The energy secretary met oil industry bosses for a private dinner days after the Cop26 climate summit to encourage them to keep drilling in the North Sea.
Kwasi Kwarteng dined with executives from companies including Shell and BP in a charm offensive designed to reassure them of government support for UK oil and gas projects, despite public pledges to move away from fossil fuels, The Times can reveal.
The news highlights the competing pressures that the government faces as it seeks to bolster its green credentials and act on climate change, while also ensuring that Britain’s energy needs are met as the gas crisis stokes fears over security of supply.
The dinner with Kwarteng and Tim Eggar, chairman of the Oil and Gas Authority, the regulator, took place in London on November 16, three days after the signing of the Glasgow climate pact that aims to keep in reach the goal of limiting global warming to 1.5C. The International Energy Agency has said that to achieve this goal no new oil and gasfields should be developed.
The government has said that it will keep awarding licences despite the IEA’s advice, subject to “climate compatibility” checks. However, the industry is increasingly nervous about investing, amid rising opposition from Labour and the Scottish National Party and with government support seen as lukewarm.
As gas prices soared in the autumn, Kwarteng repeatedly said the crisis showed that Britain needed to end its reliance on fossil fuels. “Don’t believe anyone who tells you the answer to a global gas crisis is simply drilling for more fossil fuels,” he wrote. Oil groups were barred from formal roles at Cop26, with Shell complaining that it was “not welcome”.
A source said that the dinner had been designed to calm the nerves of oil executives after the summit and to give them “political confidence”, including reassuring them of support for future licensing before last month’s consultation on climate checks. Guests included Gordon Birrell, executive vice-president of production at BP, Zoe Yujnovich, upstream director at Shell, Al Cook, executive vice-president at Equinor, Sam Laidlaw, chairman of Neptune Energy, and Amjad Bseisu, chief executive of EnQuest.
However, the dinner failed to reassure some executives. Shell abandoned the multibillion-pound Cambo oil project two weeks later.
“Any international investor that has options where to put their money isn’t going to consider the UK very attractive right now,” one source familiar with the talks said.
Executives are said to have told Kwarteng that they needed stronger political backing to continue to invest. He has stepped up public support, tweeting last month that “there will continue to be an ongoing need for oil + gas over the coming decades”. He added: “We’re backing the oil + gas sector to decarbonise in a way that protects jobs + energy security.”

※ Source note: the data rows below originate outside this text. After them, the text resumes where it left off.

(** * Movie Discovery Platform: a shallow embedding of [app.js]

    The browser client keeps one global [state] object, talks to the TMDB
    API through [fetchFromTMDB], debounces the search box and pages through
    results.  The embedding below follows [app.js] function by function:
    JavaScript strings are Rocq strings (code units 0..255), page numbers are
    integers, vote averages are the exact rational value of the JavaScript
    number, and the one global [state] object together with the parts of the
    browser the code touches (the DOM nodes it writes, [window.TMDB_TOKEN],
    timers, outstanding [fetch] calls) is threaded explicitly. *)

From Stdlib Require Import ZArith QArith Qabs Qround String Ascii List Bool Lia.
From Stdlib Require DecimalString.
Import ListNotations.

Local Open Scope Z_scope.
Local Open Scope string_scope.

(** ** JavaScript values used by the code *)

Module Js.

(** Truthiness of a string: only the empty string is falsy. *)
Definition truthy (s : string) : bool :=
  match s with
  | EmptyString => false
  | String _ _ => true
  end.

(** Truthiness of a possibly undefined string (e.g. [window.TMDB_TOKEN]). *)
Definition truthy_opt (o : option string) : bool :=
  match o with
  | None => false
  | Some s => truthy s
  end.

(** White space and line terminators among the code units 0..255, the
    characters removed by [String.prototype.trim]: TAB, LF, VT, FF, CR,
    SPACE and NBSP. *)
Definition is_space (c : ascii) : bool :=
  let n := nat_of_ascii c in
  ((9 <=? n) && (n <=? 13))%nat || (n =? 32)%nat || (n =? 160)%nat.

Fixpoint trimStart (s : string) : string :=
  match s with
  | EmptyString => EmptyString
  | String c r => if is_space c then trimStart r else s
  end.

Fixpoint trimEnd (s : string) : string :=
  match s with
  | EmptyString => EmptyString
  | String c r =>
      match trimEnd r with
      | EmptyString => if is_space c then EmptyString else String c EmptyString
      | r' => String c r'
      end
  end.

(** [s.trim()] *)
Definition trim (s : string) : string := trimEnd (trimStart s).
(** The same for a deprecated key: the deprecation notice and the error
    are recorded, the store is left as it was, and the call returns. *)
Lemma option_mapping_deprecated filename lineno key value self
      v0 desc desc' v items text :
  options self !! key = Some v0 ->
  key ∉ READ_ONLY_OPTIONS ->
  OPTIONS !! key = Some desc ->
  OPTIONS !! default key (truthy_str (opt_alias desc)) = Some desc' ->
  default Return (opt_converter desc') value = Return v ->
  truthy_str (opt_deprecated desc) = Some text ->
  options self !! default key (truthy_str (opt_alias desc)) = Some (VDict items) ->
  is_pair v = false ->
  option_ filename lineno key value self
  = (Return tt,
     set_errors self
       (errors self
        ++ [DeprecatedError (new_metadata filename lineno None) (Text text) None;
            ParserError (new_metadata filename lineno None)
              (Format "Error for option '{}': {}"
                 [AStr (default key (truthy_str (opt_alias desc))); AVal v])
              None])).
Proof.
  intros Hstore Hro Hdesc Hdesc' Hconv Hdep Hdict Hpair.
  rewrite (option_reaches_merge _ _ _ _ _ _ _ _ _ Hstore Hro Hdesc Hdesc' Hconv).
  rewrite Hdep. cbv zeta.
  erewrite option_merge_mapping_bound; [| exact Hdict | exact Hpair].
  rewrite set_errors_set_errors. simpl. rewrite <- app_assoc. reflexivity.
Qed.

End OptionMerge.

(* --------------------------------------------------------------------- *)
(** ** [option]: mapping-typed and boolean keys *)
(* --------------------------------------------------------------------- *)

Lemma option_mapping_unbound_meta_witness :
  @option_ example_collaborators "/x/main.txt" 3 "tolerance_map"
           (VStr "USD") example_self
  = (Raise (UnboundLocalError "meta"), example_self).
Proof.
  assert (Hro : "tolerance_map" ∉ @READ_ONLY_OPTIONS example_collaborators).
  { apply (bool_decide_unpack _). vm_compute. exact I. }
  exact (@option_mapping_not_deprecated example_collaborators "/x/main.txt" 3
           "tolerance_map" (VStr "USD") example_self (VDict []) plain plain
           (VStr "USD") [] eq_refl Hro eq_refl eq_refl eq_refl eq_refl eq_refl
           eq_refl).
Defined.

(** Through the deprecated alias of the same key, [meta] is bound by the
    deprecation notice and the error is recorded. *)
Example option_mapping_through_deprecated_alias :
  exists e1 e2,
    @option_ example_collaborators "/x/main.txt" 3 "old_tolerance_map"
             (VStr "USD") example_self
    = (Return tt, set_errors example_self [e1; e2]).
Proof. do 2 eexists. vm_compute. reflexivity. Qed.

Lemma textual_true_spec s :
  textual_true s = true
  <-> PyStr.lower s = "true" \/ PyStr.lower s = "on" \/ s = "1".
Proof.
  unfold textual_true.
  rewrite orb_true_iff, bool_decide_eq_true, String.eqb_eq.
  rewrite !elem_of_cons, elem_of_nil. tauto.
Qed.

Example textual_true_upper : textual_true "TRUE" = true.
Proof. reflexivity. Qed.

Example textual_true_on : textual_true "On" = true.
Proof. reflexivity. Qed.

Example textual_true_one : textual_true "1" = true.
Proof. reflexivity. Qed.

Example textual_true_zero : textual_true "0" = false.
Proof. reflexivity. Qed.

Example textual_true_yes : textual_true "yes" = false.
Proof. reflexivity. Qed.
Lemma customerId_here_Some s id :
  Main.customerId_here s = Some id →
  JS.truthy_str id = true ∧ JS.all_chars Main.is_id_char id = true
  ∧ JS.includes s id = true
  ∧ (Main.starts_with_ci s "id=" = true
     ∨ Main.starts_with_ci s "/customer/view" = true).
Proof.
  unfold Main.customerId_here.
  destruct (Main.starts_with_ci s "id=") eqn:H1.
  - intros (? & ? & Hst)%capture_id_Some. split_and!; [done|done| |by left].
    by eapply includes_drop_chars, includes_startsWith.
  - destruct (Main.starts_with_ci s "/customer/view") eqn:H2; [|done].
    intros Hcap.
    assert (∃ r, Main.capture_id r = Some id
                 ∧ (JS.includes r id = true → JS.includes s id = true))
      as (r' & Hn & Hin).
    { destruct (Main.drop_chars 14 s) as [|c r] eqn:Hd.
      - exists "". split; [done|]. rewrite <- Hd. apply includes_drop_chars.
      - destruct (ascii_dec c "/") as [->|Hc].
        + exists r. split; [done|]. intros Hr.
          apply (includes_drop_chars 14). rewrite Hd. by apply includes_String.
        + exists (String c r). split; [done|]. rewrite <- Hd.
          apply includes_drop_chars. }
    apply capture_id_Some in Hn as (? & ? & Hst).
    split_and!; [done|done| |by right].
    by apply Hin, includes_startsWith.
Qed.

Lemma customerId_Some url id :
  Main.customerId url = Some id →
  JS.truthy_str id = true ∧ JS.all_chars Main.is_id_char id = true
  ∧ JS.includes url id = true
  ∧ (JS.includes (JS.toLowerCase url) "id=" = true
     ∨ JS.includes (JS.toLowerCase url) "/customer/view" = true).
Proof.
  induction url as [|c url IH].
  - intros H. by vm_compute in H.
  - simpl Main.customerId.
    destruct (Main.customerId_here (String c url)) eqn:Hh.
    + intros [= ->]. apply customerId_here_Some in Hh as (? & ? & ? & Hm).
      split_and!; try done.
      rewrite !starts_with_ci_lower in Hm.
      destruct Hm as [Hm|Hm]; [left|right]; by apply includes_startsWith.
    + intros (? & ? & ? & Hm)%IH. split_and!; try done.
      * by apply includes_String.
      * simpl JS.toLowerCase.
        destruct Hm as [Hm|Hm]; [left|right]; by apply includes_String.
Qed.

(** A customer id, when one is found, is a non-empty piece of the URL made
    of letters, digits, underscores and hyphens, and the URL then holds
    [id=] or [/customer/view] in some letter case; a URL without either
    yields no id. *)
Theorem customerId_is_an_id_from_the_url (url : string) :
  match Main.customerId url with
  | Some id =>
      JS.truthy_str id = true
      ∧ JS.all_chars Main.is_id_char id = true
      ∧ JS.includes url id = true
      ∧ (JS.includes (JS.toLowerCase url) "id=" = true
         ∨ JS.includes (JS.toLowerCase url) "/customer/view" = true)
  | None => True
  end.
Proof.
  destruct (Main.customerId url) as [id|] eqn:H; [|done].
  by apply customerId_Some.
Qed.

Lemma append_assoc_str (a b c : string) : (a +:+ b) +:+ c = a +:+ (b +:+ c).
Proof. induction a as [|x a IH]; [done|]. by rewrite !app_String, IH. Qed.

Lemma length_append_str (a b : string) :
  String.length (a +:+ b) = (String.length a + String.length b)%nat.
Proof. induction a as [|x a IH]; [done|]. rewrite app_String. simpl. by rewrite IH. Qed.

Lemma starts_with_ci_app s y p :
  (String.length p ≤ String.length s)%nat →
  Main.starts_with_ci (s +:+ y) p = Main.starts_with_ci s p.
Proof.
  revert s. induction p as [|a p IH]; intros s Hlen; [by destruct s, y|].
  destruct s as [|b s]; simpl in Hlen; [lia|].
  rewrite app_String. simpl.
  destruct (ascii_dec (JS.lower_char b) a); [|done]. apply IH. lia.
Qed.

Lemma customerId_here_view x :
  Main.customerId_here ("/customer/view/" +:+ x) = Main.capture_id x.
Proof. reflexivity. Qed.

Lemma customerId_String c s :
  Main.customerId (String c s)
  = match Main.customerId_here (String c s) with
    | Some id => Some id
    | None => Main.customerId s
    end.
Proof. reflexivity. Qed.

Lemma capture_id_run id rest :
  JS.truthy_str id = true →
  JS.all_chars Main.is_id_char id = true →
  match rest with EmptyString => True | String c _ => Main.is_id_char c = false end →
  Main.capture_id (id +:+ rest) = Some id.
Proof.
  intros Hne Hall Hrest. unfold Main.capture_id.
  rewrite (span_run Main.is_id_char id rest) by done. simpl. by rewrite Hne.
Qed.

(** The id of a detail URL of the form [.../customer/view/<id>] comes back
    unchanged, provided nothing before [/customer/view/] already looks like
    one of the two markers and the id ends where the id characters end. *)
Theorem customerId_of_view_url (pre id rest : string) :
  Main.no_marker_in pre "/customer/view/" = true →
  JS.truthy_str id = true →
  JS.all_chars Main.is_id_char id = true →
  match rest with EmptyString => True | String c _ => Main.is_id_char c = false end →
  Main.customerId (pre +:+ "/customer/view/" +:+ id +:+ rest) = Some id.
Proof.
  intros Hpre Hne Hall Hrest. induction pre as [|c pre IH].
  - rewrite app_empty.
    assert (Main.customerId_here ("/customer/view/" +:+ id +:+ rest) = Some id) as Hh
      by (rewrite customerId_here_view; by apply capture_id_run).
    change ("/customer/view/" +:+ id +:+ rest)
      with (String "/" ("customer/view/" +:+ id +:+ rest)) in *.
    by rewrite customerId_String, Hh.
  - change (Main.no_marker_in (String c pre) "/customer/view/")
      with (negb (Main.starts_with_ci (String c pre +:+ "/customer/view/") "id=")
            && negb (Main.starts_with_ci (String c pre +:+ "/customer/view/")
                       "/customer/view")
            && Main.no_marker_in pre "/customer/view/") in Hpre.
    apply andb_true_iff in Hpre as [Hpre Hrec].
    apply andb_true_iff in Hpre as [H1 H2].
    apply negb_true_iff in H1, H2.
    rewrite app_String, customerId_String.
    assert (Main.customerId_here
              (String c (pre +:+ "/customer/view/" +:+ id +:+ rest)) = None) as ->.
    { unfold Main.customerId_here.
      replace (String c (pre +:+ "/customer/view/" +:+ id +:+ rest))
        with ((String c pre +:+ "/customer/view/") +:+ (id +:+ rest))
        by (by rewrite append_assoc_str).
      rewrite (starts_with_ci_app (String c pre +:+ "/customer/view/") _ "id="),
        (starts_with_ci_app (String c pre +:+ "/customer/view/") _ "/customer/view"),
        H1, H2; [done|..];
        rewrite length_append_str; simpl; lia. }
    by apply IH.
Qed.

Lemma customerId_of_view_url_witness :
  Main.customerId "https://admin.servicefusion.com/customer/view/12345?tab=jobs"
  = Some "12345".
Proof.
  exact (customerId_of_view_url "https://admin.servicefusion.com" "12345" "?tab=jobs"
           eq_refl eq_refl eq_refl eq_refl).
Defined.

(** ** The regular expression matcher *)

Lemma append_empty_r (s : string) : s +:+ "" = s.
Proof. induction s as [|c s IH]; [done|]. by rewrite app_String, IH. Qed.

Lemma append_eq_empty (a b : string) : a +:+ b = "" → a = "" ∧ b = "".
Proof. destruct a; [done|]. by rewrite app_String. Qed.

Lemma append_eq_String (a b : string) c s :
  a +:+ b = String c s →
  (a = "" ∧ b = String c s) ∨ (∃ a', a = String c a' ∧ s = a' +:+ b).
Proof.
  destruct a as [|x a]; [by left|]. rewrite app_String. intros [= -> <-].
  right. by exists a.
Qed.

John Sauven, executive director of Greenpeace, said: “This schmoozefest looks suspiciously like a desperate attempt by the UK government to reassure the fossil fuel industry that it’s business as usual in the North Sea even after the commitments made at the Glasgow climate summit. The fact that the Cambo oilfield project tanked just weeks after this dinner suggests not even oil bosses believe that.” He urged the government to manage a “just transition”, instead of “cosying up to oil and gas companies”.
A government source said: “It’s right that the energy secretary engages with energy companies during a global gas crisis. Without a domestic source of oil and gas, the UK would be even more dependent on foreign imports and exposed to rocketing global gas prices.” The government would “continue to back our oil and gas sector”, they said.